Examples of human induced earthquakes
- For ten years after construction of the Hoover Dam in Nevada blocking the Colorado River to produce Lake Mead, over 600 earthquakes occurred, one with magnitude of 5 and 2 with magnitudes of 4.
- In the late 1960s toxic waste injected into hazardous waste disposal wells at Rocky Flats, near Denver apparently caused earthquakes to occur in a previously earthquake quiet area. The focal depths of the quakes ranged between 4 and 8 km, just below the 3.8 km-deep wells.
- Nuclear testing in Nevada set off thousands of aftershocks after the explosion of a 6.3 magnitude equivalent underground nuclear test. The largest aftershocks were about magnitude 5.

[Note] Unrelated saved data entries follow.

(* ===== verification/Challenge.v ===== *)
(** * The `WWW-Authenticate: ASAP` challenge

    `src/src/asap/transport/challenge.py`: how a server names its manifest in a
    401 response and how the client reads the name back.  The two regular
    expressions are written out as scanners. *)

From Stdlib Require Import ZArith Lia Ascii String.
From stdpp Require Import base tactics list gmap strings.
From S2P Require Import Prelude PyValue Digest Errors Handlers Metrics JsonRpc Middleware.
Open Scope string_scope.
Open Scope Z_scope.
Open Scope asap_scope.

Definition backslash : ascii := ascii_of_nat 92.
Definition quot : string := String dquote "".

(** ** Printing *)
Definition escape_discovery (url : string) : string :=
  MetricsCollector.replace_char dquote (String backslash quot)
    (MetricsCollector.replace_char backslash (String backslash (String backslash "")) url).

Definition format_www_authenticate_asap (discovery_url : string) : string :=
  "ASAP discovery=" ++ quot ++ escape_discovery discovery_url ++ quot.

(** ** Parsing *)

(** `\w` on a character of the string, or past its ends. *)
Definition is_word (c : option ascii) : bool :=
  match c with Some c => is_alnum c || Ascii.eqb c "_" | None => false end.
Definition first_char (s : string) : option ascii :=
  match s with String c _ => Some c | EmptyString => None end.

(** `re.search(r"\bASAP\b", s, re.IGNORECASE)`, with the character before [s]. *)
Fixpoint has_asap_scheme (before : option ascii) (s : string) : bool :=
  (negb (is_word before) && PyStr.startswith (PyStr.lower s) "asap"
   && negb (is_word (first_char (PyStr.drop 4 s))))
  || match s with EmptyString => false | String c s' => has_asap_scheme (Some c) s' end.

(** `((?:[^"\\]|\\.)* )"`: the characters before the closing quote; an escaped
    character is anything but a newline. *)
Fixpoint quoted (s : string) : option string :=
  match s with
  | EmptyString => None
  | String c s' =>
      if Ascii.eqb c dquote then Some ""
      else if Ascii.eqb c backslash then
        match s' with
        | String c' s'' =>
            if (PyStr.code c' =? 10)%nat then None
            else (λ r, String c (String c' r)) <$> quoted s''
        | EmptyString => None
        end
      else String c <$> quoted s'
  end.

(** `discovery\s*=\s*"..."` at the start of [s]. *)
Definition discovery_at (s : string) : option string :=
  if PyStr.startswith (PyStr.lower s) "discovery" then
    match PyStr.lstrip (PyStr.drop 9 s) with
    | String "=" s1 =>
        match PyStr.lstrip s1 with
        | String c s2 => if Ascii.eqb c dquote then quoted s2 else None
        | EmptyString => None
        end
    | _ => None
    end
  else None.

Fixpoint search_discovery (s : string) : option string :=
  match discovery_at s with
  | Some raw => Some raw
  | None => match s with EmptyString => None | String _ s' => search_discovery s' end
  end.

(** `s.replace(ab, c)` for a pattern of two characters. *)
Fixpoint replace_pair (a b c : ascii) (s : string) : string :=
  match s with
  | String x ((String y s'') as s') =>
      if Ascii.eqb x a && Ascii.eqb y b then String c (replace_pair a b c s'')
      else String x (replace_pair a b c s')
  | _ => s
  end.

Definition unescape_discovery (raw : string) : string :=
  replace_pair backslash backslash backslash (replace_pair backslash dquote dquote raw).

Definition parse_www_authenticate_asap (header_value : option string) : option string :=
  match header_value with
  | Some v =>
      if PyStr.truthy v && has_asap_scheme None v then unescape_discovery <$> search_discovery v else None
  | None => None
  end.

(** ** The middleware *)
Record WWWAuthenticateASAPMiddleware : Type := mkChallenge {
  ch_default_discovery_url : string;
  ch_path_prefixes : option (list string);
  ch_path_matcher : option (string → bool)
}.

Definition _should_challenge (m : WWWAuthenticateASAPMiddleware) (path : string) : bool :=
  match ch_path_matcher m with
  | Some f => f path
  | None =>
      match ch_path_prefixes m with
      | Some ((_ :: _) as ps) => existsb (PyStr.startswith path) ps
      | _ => true
      end
  end.

(** [override]: the attribute of `request.state`, if it is a string. *)
Definition _discovery_for (m : WWWAuthenticateASAPMiddleware) (override : option string) : string :=
  match override with
  | Some o => if PyStr.nonblank o then PyStr.strip o else ch_default_discovery_url m
  | None => ch_default_discovery_url m
  end.
Lemma kept_app url e T c k e' : kept url e T c →
  kept url e ({[ k ]} ∪ T) (with_cache (cache c ++ [(k, e')]) c).
Proof.
  intros (pre & post & Hc & Hp). exists pre, (post ++ [(k, e')]). cbn [cache with_cache]. rewrite Hc.
  split; [by rewrite <- app_assoc|]. unfold PyDict.keys in *. rewrite fmap_app, list_to_set_app_L. cbn. set_solver.
Qed.

Lemma evict_keeps max pre kv post : Z.of_nat (length post) + 1 < max →
  ∃ pre', evict max (pre ++ kv :: post) = pre' ++ kv :: post.
Proof.
  intros Hl. induction pre as [|x pre [pre' IH]]; cbn [app evict].
  - exists []. cbn [length]. by rewrite (proj2 (Z.leb_gt _ _)) by lia.
  - case_match; [by exists pre'|by exists (x :: pre)].
Qed.

(** Adding an entry evicts the kept one only if [max_size] others were touched. *)
Lemma kept_base url e T c k : inv c → k ≠ url → kept url e T c →
  (0 < max_size c → Z.of_nat (base.size (({[ k ]} ∪ T) ∖ {[ url ]})) < max_size c) →
  kept url e T (with_cache (base k c) c).
Proof.
  intros Hi Hne Hk Hroom. unfold base, PyDict.mem. destruct (PyDict.get k (cache c)) eqn:E; cbn [is_some is_none negb].
  { by apply kept_del. }
  destruct (Z.ltb_spec 0 (max_size c)) as [Hm|Hm]; [|by destruct c].
  destruct Hk as (pre & post & Hc & Hp). unfold kept. cbn [cache with_cache]. rewrite Hc.
  destruct Hi as [Hw _]. rewrite Hc in Hw. apply wf_suffix in Hw as Hw'.
  apply PyDict.get_None in E. rewrite Hc in E.
  unfold PyDict.wf, PyDict.keys in *. rewrite fmap_app in E. cbn in Hw', E. apply NoDup_cons in Hw' as [Hu Hd].
  destruct (evict_keeps (max_size c) pre (url, e) post) as [pre' Hpre']; [|by exists pre', post].
  specialize (Hroom Hm).
  assert (Hsub : list_to_set (k :: post.*1) ⊆ ({[k]} ∪ T) ∖ {[url]}) by set_solver.
  apply subseteq_size in Hsub. rewrite size_list_to_set in Hsub; [|apply NoDup_cons; split; [set_solver|done]].
  cbn in Hsub. rewrite length_fmap in Hsub. lia.
Qed.

Lemma expired_not_kept now url e c : inv c → PyDict.get url (cache c) = Some e → now < expires_at e →
  url ∉ expired_urls now (cache c).
Proof.
  intros [Hw _] He Hn ([k v] & -> & [Hx Hin]%list_elem_of_filter)%list_elem_of_fmap. cbn in *.
  apply PyDict.elem_get in Hin; [|done]. simplify_eq. unfold is_expired in Hx. crush.
Qed.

The problem, however, is that of the energy involved. Remember that for every increase in earthquake magnitude there is about a 30 fold increase in the amount of energy released. Thus, in order to release the same amount of energy as a magnitude 8 earthquake, 30 magnitude 7 earthquakes would be required. Since magnitude 7 earthquakes are still very destructive, we might consider generating smaller earthquakes. If we say that a magnitude 4 earthquake might be acceptable, how many magnitude 4 earthquakes are required to release the same amount of energy as a magnitude 8 earthquake? Answer 30 x 30 x 30 x 30 x 30 = 810,000! Still, in the future it may be possible to control earthquakes either with explosions to gradually reduce the stress or by pumping fluids into the ground.